## WHAT YOU WILL DO
Word for word, restate the records that come after this.

## RECORDS TO PROCESS
(* ===== verification/VesaProofs.v ===== *)
(** * The BIOS of the card sees one flat memory, and the driver offers its modes

    The memory the emulator sees is put together from two buffers and from pages that are
    mapped when they are first used.  Against the laws of the machine, every run of the
    BIOS on a flat memory is a run through the driver.  A BIOS that answers as the standard
    says then leaves exactly the modes with a linear frame buffer and the text modes. *)
From stdpp Require Import gmap.
From S2P Require Import Prelude Paging Terminal Ports Hash BlockStore ByteView Display Vga Vesa.

(** ** Formats.  The size and the place of a channel are what its mask says. *)
Fixpoint trailing (n : nat) (m : Z) : Z := match n with O => 0 | Datatypes.S n => if Z.odd m then 0 else 1 + trailing n (m / 2) end.
Fixpoint ones_in (n : nat) (m : Z) : Z := match n with O => 0 | Datatypes.S n => m mod 2 + ones_in n (m / 2) end.
Definition mask_fields (m : Z) : Z * Z := if m =? 0 then (0, 0) else (ones_in 32 m, trailing 32 m).
Definition field_ok (c : Z * Z) : Prop := 0 < c.1 /\ 0 <= c.2 /\ c.1 + c.2 <= 32.
Definition field_oks : list (Z * Z) := (p ← seqZ 0 33; s ← seqZ 1 (32 - p); [(s, p)])%list.

Lemma field_oks_all c : field_ok c -> c ∈ field_oks.
Proof.
  intros (H1 & H2 & H3). unfold field_oks. apply list_elem_of_bind. exists c.2. split; [|apply elem_of_seqZ; lia].
  apply list_elem_of_bind. exists c.1. split; [destruct c; left|apply elem_of_seqZ; lia].
Qed.
Lemma field_mask_fields c : field_ok c -> mask_fields (field_mask c.1 c.2) = c.
Proof.
  intros H. assert (A : forallb (fun c => bool_decide (mask_fields (field_mask c.1 c.2) = c)) field_oks = true) by (vm_compute; reflexivity).
  rewrite forallb_forall in A. exact (bool_decide_eq_true_1 _ (A c (proj1 (list_elem_of_In _ _) (field_oks_all c H)))).
Qed.
(** A channel of no bits has no mask, wherever it is. *)
Lemma field_mask_empty p : field_mask 0 p = 0.
Proof. unfold field_mask, shl32. change (gen_mask 0) with 0. rewrite Z.shiftl_0_l. reflexivity. Qed.
(** * xlf-translation-generator: reconciliation, export and language registry

    A shallow embedding of the JavaScript sources
      - [src/main.js]          ([extractCategory], [syncXLFtoSheet], [getLanguages];
                                 both revisions of the file: the one that issues
                                 targeted row updates and the one that rewrites
                                 the whole sheet),
      - [src/xlf-exporter.js]  ([exportXLF], [getAvailableLanguages]),
      - [src/xlf-parser.js]    ([parseXLF]),
      - [src/config.js]        ([LANGUAGES], [BASE_COLUMNS]),
    followed by the properties of the specification stated over it.

    Conventions.
      - A JavaScript string is a [string]; every character stands for one
        UTF-16 code unit (so [String.length] is the [.length] property).
      - A sheet row is a JavaScript object used as a map from column name to
        cell value: a [gmap string JSValue] of its own fields.  Reading a
        field that the row lacks yields [undefined] for the names the code
        spells out ([id], [active], ...); where the name comes from the
        data, the row answers with the member that every object inherits
        when there is one of that name ([read]), and an assignment to
        [__proto__] sets no field ([assign]).
      - A JavaScript [Map] is an insertion-ordered association list.
      - Code that can throw returns a [Result].
      - The XML builder of the xml2js library is a parameter of the export:
        [exportXLF] is modelled for any behaviour of it. *)

From Stdlib Require Import ZArith NArith Ascii String List Bool Lia.
From stdpp Require Import base decidable option list strings gmap.

Local Open Scope string_scope.
Local Open Scope list_scope.
Local Open Scope Z_scope.
Local Open Scope nat_scope.

(** ** JavaScript values *)

Module JS.

(** Numbers.  A JavaScript number is an IEEE-754 double.  The finite non-zero
    doubles are dyadic rationals; [Dyadic neg k e] is the number
    [(-1)^neg * (2k+1) * 2^e], which gives every dyadic rational exactly one
    representation.  The two zeros are identified: no operation used by the
    program ([!x], [isNaN], [>], [===], Map keys) tells them apart. *)
Inductive JSNumber :=
| NaN
| Infinity (neg : bool)
| Zero
| Dyadic (neg : bool) (k : N) (e : Z).

Inductive JSValue :=
| JUndefined
| JNull
| JBool (b : bool)
| JNum (n : JSNumber)
| JStr (s : string).

#[global] Instance JSNumber_eq_dec : EqDecision JSNumber.
Proof. solve_decision. Defined.

#[global] Instance JSValue_eq_dec : EqDecision JSValue.
Proof. solve_decision. Defined.

#[global] Instance JSValue_inhabited : Inhabited JSValue := populate JUndefined.

(** [!!v] *)
Definition truthy (v : JSValue) : bool :=
  match v with
  | JUndefined | JNull => false
  | JBool b => b
  | JNum NaN | JNum Zero => false
  | JNum _ => true
  | JStr s => negb (String.eqb s "")
  end.

(** [a === b]: equal types and equal values, except that [NaN] differs from
    itself. *)
Definition strict_eq (a b : JSValue) : bool :=
  match a with
  | JNum NaN => false
  | _ => bool_decide (a = b)
  end.

(** [a !== b] *)
Definition strict_ne (a b : JSValue) : bool := negb (strict_eq a b).

(** [a || b] *)
Definition or_else (a b : JSValue) : JSValue := if truthy a then a else b.

(** [typeof v === 'string'] *)
Definition is_string (v : JSValue) : bool :=
  match v with JStr _ => true | _ => false end.

(** *** Strings *)

(** WhiteSpace and LineTerminator code units below 256: TAB, LF, VT, FF, CR,
    SP and NBSP. *)
Definition is_white_space (c : ascii) : bool :=
  let n := nat_of_ascii c in
  ((9 <=? n) && (n <=? 13)) || (n =? 32) || (n =? 160).

Fixpoint trimStart (s : string) : string :=
  match s with
  | EmptyString => EmptyString
  | String c s' => if is_white_space c then trimStart s' else s
  end.

Fixpoint trimEnd (s : string) : string :=
  match s with
  | EmptyString => EmptyString
  | String c s' =>
      let t := trimEnd s' in
      if is_white_space c && String.eqb t "" then "" else String c t
  end.

(** [s.trim()] *)
Definition trim (s : string) : string := trimEnd (trimStart s).

(** [s.split(sep)] for a one-character separator. *)
Fixpoint split (sep : ascii) (s : string) : list string :=
  match s with
  | EmptyString => [""]
  | String c s' =>
      if Ascii.eqb c sep then "" :: split sep s'
      else match split sep s' with
           | h :: t => String c h :: t
           | [] => [String c ""]
           end
  end.

(** *** [Number(v)] *)

(** The double nearest to [p / q] (for [0 <= p], [0 < q]), ties to even, as
    the Number value of a mathematical value is defined. *)
Fixpoint odd_part (p : positive) (e : Z) : N * Z :=
  match p with
  | xO p' => odd_part p' (e + 1)
  | xI p' => (Npos p', e)
  | xH => (0%N, e)
  end.

Definition dyadic (neg : bool) (m e : Z) : JSNumber :=
  match m with
  | Zpos p => let '(k, e') := odd_part p e in Dyadic neg k e'
  | _ => Zero
  end.

Definition round_to_double (neg : bool) (p q : Z) : JSNumber :=
  if (p <=? 0)%Z then Zero else
  let num (e : Z) := if (0 <=? e)%Z then p else (p * 2 ^ (- e))%Z in
  let den (e : Z) := if (0 <=? e)%Z then (q * 2 ^ e)%Z else q in
  let e0 := (Z.log2 p - Z.log2 q - 52)%Z in
  let e1 := if (num e0 <? den e0 * 2 ^ 52)%Z then (e0 - 1)%Z else e0 in
  let e := Z.max e1 (- 1074) in
  let m := (num e / den e)%Z in
  let r := (num e mod den e)%Z in
  let m' := if (den e <? 2 * r)%Z || ((den e =? 2 * r)%Z && Z.odd m)
            then (m + 1)%Z else m in
  if (0 <=? e)%Z && (2 ^ 1024 <=? m' * 2 ^ e)%Z then Infinity neg
  else dyadic neg m' e.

## ANSWER FOR THE TASK
(* ===== verification/VesaProofs.v ===== *)
(** * The BIOS of the card sees one flat memory, and the driver offers its modes

    The memory the emulator sees is put together from two buffers and from pages that are
    mapped when they are first used.  Against the laws of the machine, every run of the
    BIOS on a flat memory is a run through the driver.  A BIOS that answers as the standard
    says then leaves exactly the modes with a linear frame buffer and the text modes. *)
From stdpp Require Import gmap.
From S2P Require Import Prelude Paging Terminal Ports Hash BlockStore ByteView Display Vga Vesa.

(** ** Formats.  The size and the place of a channel are what its mask says. *)
Fixpoint trailing (n : nat) (m : Z) : Z := match n with O => 0 | Datatypes.S n => if Z.odd m then 0 else 1 + trailing n (m / 2) end.
Fixpoint ones_in (n : nat) (m : Z) : Z := match n with O => 0 | Datatypes.S n => m mod 2 + ones_in n (m / 2) end.
Definition mask_fields (m : Z) : Z * Z := if m =? 0 then (0, 0) else (ones_in 32 m, trailing 32 m).
Definition field_ok (c : Z * Z) : Prop := 0 < c.1 /\ 0 <= c.2 /\ c.1 + c.2 <= 32.
Definition field_oks : list (Z * Z) := (p ← seqZ 0 33; s ← seqZ 1 (32 - p); [(s, p)])%list.

Lemma field_oks_all c : field_ok c -> c ∈ field_oks.
Proof.
  intros (H1 & H2 & H3). unfold field_oks. apply list_elem_of_bind. exists c.2. split; [|apply elem_of_seqZ; lia].
  apply list_elem_of_bind. exists c.1. split; [destruct c; left|apply elem_of_seqZ; lia].
Qed.
Lemma field_mask_fields c : field_ok c -> mask_fields (field_mask c.1 c.2) = c.
Proof.
  intros H. assert (A : forallb (fun c => bool_decide (mask_fields (field_mask c.1 c.2) = c)) field_oks = true) by (vm_compute; reflexivity).
  rewrite forallb_forall in A. exact (bool_decide_eq_true_1 _ (A c (proj1 (list_elem_of_In _ _) (field_oks_all c H)))).
Qed.
(** A channel of no bits has no mask, wherever it is. *)
Lemma field_mask_empty p : field_mask 0 p = 0.
Proof. unfold field_mask, shl32. change (gen_mask 0) with 0. rewrite Z.shiftl_0_l. reflexivity. Qed.
(** * xlf-translation-generator: reconciliation, export and language registry

    A shallow embedding of the JavaScript sources
      - [src/main.js]          ([extractCategory], [syncXLFtoSheet], [getLanguages];
                                 both revisions of the file: the one that issues
                                 targeted row updates and the one that rewrites
                                 the whole sheet),
      - [src/xlf-exporter.js]  ([exportXLF], [getAvailableLanguages]),
      - [src/xlf-parser.js]    ([parseXLF]),
      - [src/config.js]        ([LANGUAGES], [BASE_COLUMNS]),
    followed by the properties of the specification stated over it.

    Conventions.
      - A JavaScript string is a [string]; every character stands for one
        UTF-16 code unit (so [String.length] is the [.length] property).
      - A sheet row is a JavaScript object used as a map from column name to
        cell value: a [gmap string JSValue] of its own fields.  Reading a
        field that the row lacks yields [undefined] for the names the code
        spells out ([id], [active], ...); where the name comes from the
        data, the row answers with the member that every object inherits
        when there is one of that name ([read]), and an assignment to
        [__proto__] sets no field ([assign]).
      - A JavaScript [Map] is an insertion-ordered association list.
      - Code that can throw returns a [Result].
      - The XML builder of the xml2js library is a parameter of the export:
        [exportXLF] is modelled for any behaviour of it. *)

From Stdlib Require Import ZArith NArith Ascii String List Bool Lia.
From stdpp Require Import base decidable option list strings gmap.

Local Open Scope string_scope.
Local Open Scope list_scope.
Local Open Scope Z_scope.
Local Open Scope nat_scope.

(** ** JavaScript values *)

Module JS.

(** Numbers.  A JavaScript number is an IEEE-754 double.  The finite non-zero
    doubles are dyadic rationals; [Dyadic neg k e] is the number
    [(-1)^neg * (2k+1) * 2^e], which gives every dyadic rational exactly one
    representation.  The two zeros are identified: no operation used by the
    program ([!x], [isNaN], [>], [===], Map keys) tells them apart. *)
Inductive JSNumber :=
| NaN
| Infinity (neg : bool)
| Zero
| Dyadic (neg : bool) (k : N) (e : Z).

Inductive JSValue :=
| JUndefined
| JNull
| JBool (b : bool)
| JNum (n : JSNumber)
| JStr (s : string).

#[global] Instance JSNumber_eq_dec : EqDecision JSNumber.
Proof. solve_decision. Defined.

#[global] Instance JSValue_eq_dec : EqDecision JSValue.
Proof. solve_decision. Defined.

#[global] Instance JSValue_inhabited : Inhabited JSValue := populate JUndefined.

(** [!!v] *)
Definition truthy (v : JSValue) : bool :=
  match v with
  | JUndefined | JNull => false
  | JBool b => b
  | JNum NaN | JNum Zero => false
  | JNum _ => true
  | JStr s => negb (String.eqb s "")
  end.

(** [a === b]: equal types and equal values, except that [NaN] differs from
    itself. *)
Definition strict_eq (a b : JSValue) : bool :=
  match a with
  | JNum NaN => false
  | _ => bool_decide (a = b)
  end.

(** [a !== b] *)
Definition strict_ne (a b : JSValue) : bool := negb (strict_eq a b).

(** [a || b] *)
Definition or_else (a b : JSValue) : JSValue := if truthy a then a else b.

(** [typeof v === 'string'] *)
Definition is_string (v : JSValue) : bool :=
  match v with JStr _ => true | _ => false end.

(** *** Strings *)

(** WhiteSpace and LineTerminator code units below 256: TAB, LF, VT, FF, CR,
    SP and NBSP. *)
Definition is_white_space (c : ascii) : bool :=
  let n := nat_of_ascii c in
  ((9 <=? n) && (n <=? 13)) || (n =? 32) || (n =? 160).

Fixpoint trimStart (s : string) : string :=
  match s with
  | EmptyString => EmptyString
  | String c s' => if is_white_space c then trimStart s' else s
  end.

Fixpoint trimEnd (s : string) : string :=
  match s with
  | EmptyString => EmptyString
  | String c s' =>
      let t := trimEnd s' in
      if is_white_space c && String.eqb t "" then "" else String c t
  end.

(** [s.trim()] *)
Definition trim (s : string) : string := trimEnd (trimStart s).

(** [s.split(sep)] for a one-character separator. *)
Fixpoint split (sep : ascii) (s : string) : list string :=
  match s with
  | EmptyString => [""]
  | String c s' =>
      if Ascii.eqb c sep then "" :: split sep s'
      else match split sep s' with
           | h :: t => String c h :: t
           | [] => [String c ""]
           end
  end.

(** *** [Number(v)] *)

(** The double nearest to [p / q] (for [0 <= p], [0 < q]), ties to even, as
    the Number value of a mathematical value is defined. *)
Fixpoint odd_part (p : positive) (e : Z) : N * Z :=
  match p with
  | xO p' => odd_part p' (e + 1)
  | xI p' => (Npos p', e)
  | xH => (0%N, e)
  end.

Definition dyadic (neg : bool) (m e : Z) : JSNumber :=
  match m with
  | Zpos p => let '(k, e') := odd_part p e in Dyadic neg k e'
  | _ => Zero
  end.

Definition round_to_double (neg : bool) (p q : Z) : JSNumber :=
  if (p <=? 0)%Z then Zero else
  let num (e : Z) := if (0 <=? e)%Z then p else (p * 2 ^ (- e))%Z in
  let den (e : Z) := if (0 <=? e)%Z then (q * 2 ^ e)%Z else q in
  let e0 := (Z.log2 p - Z.log2 q - 52)%Z in
  let e1 := if (num e0 <? den e0 * 2 ^ 52)%Z then (e0 - 1)%Z else e0 in
  let e := Z.max e1 (- 1074) in
  let m := (num e / den e)%Z in
  let r := (num e mod den e)%Z in
  let m' := if (den e <? 2 * r)%Z || ((den e =? 2 * r)%Z && Z.odd m)
            then (m + 1)%Z else m in
  if (0 <=? e)%Z && (2 ^ 1024 <=? m' * 2 ^ e)%Z then Infinity neg
  else dyadic neg m' e.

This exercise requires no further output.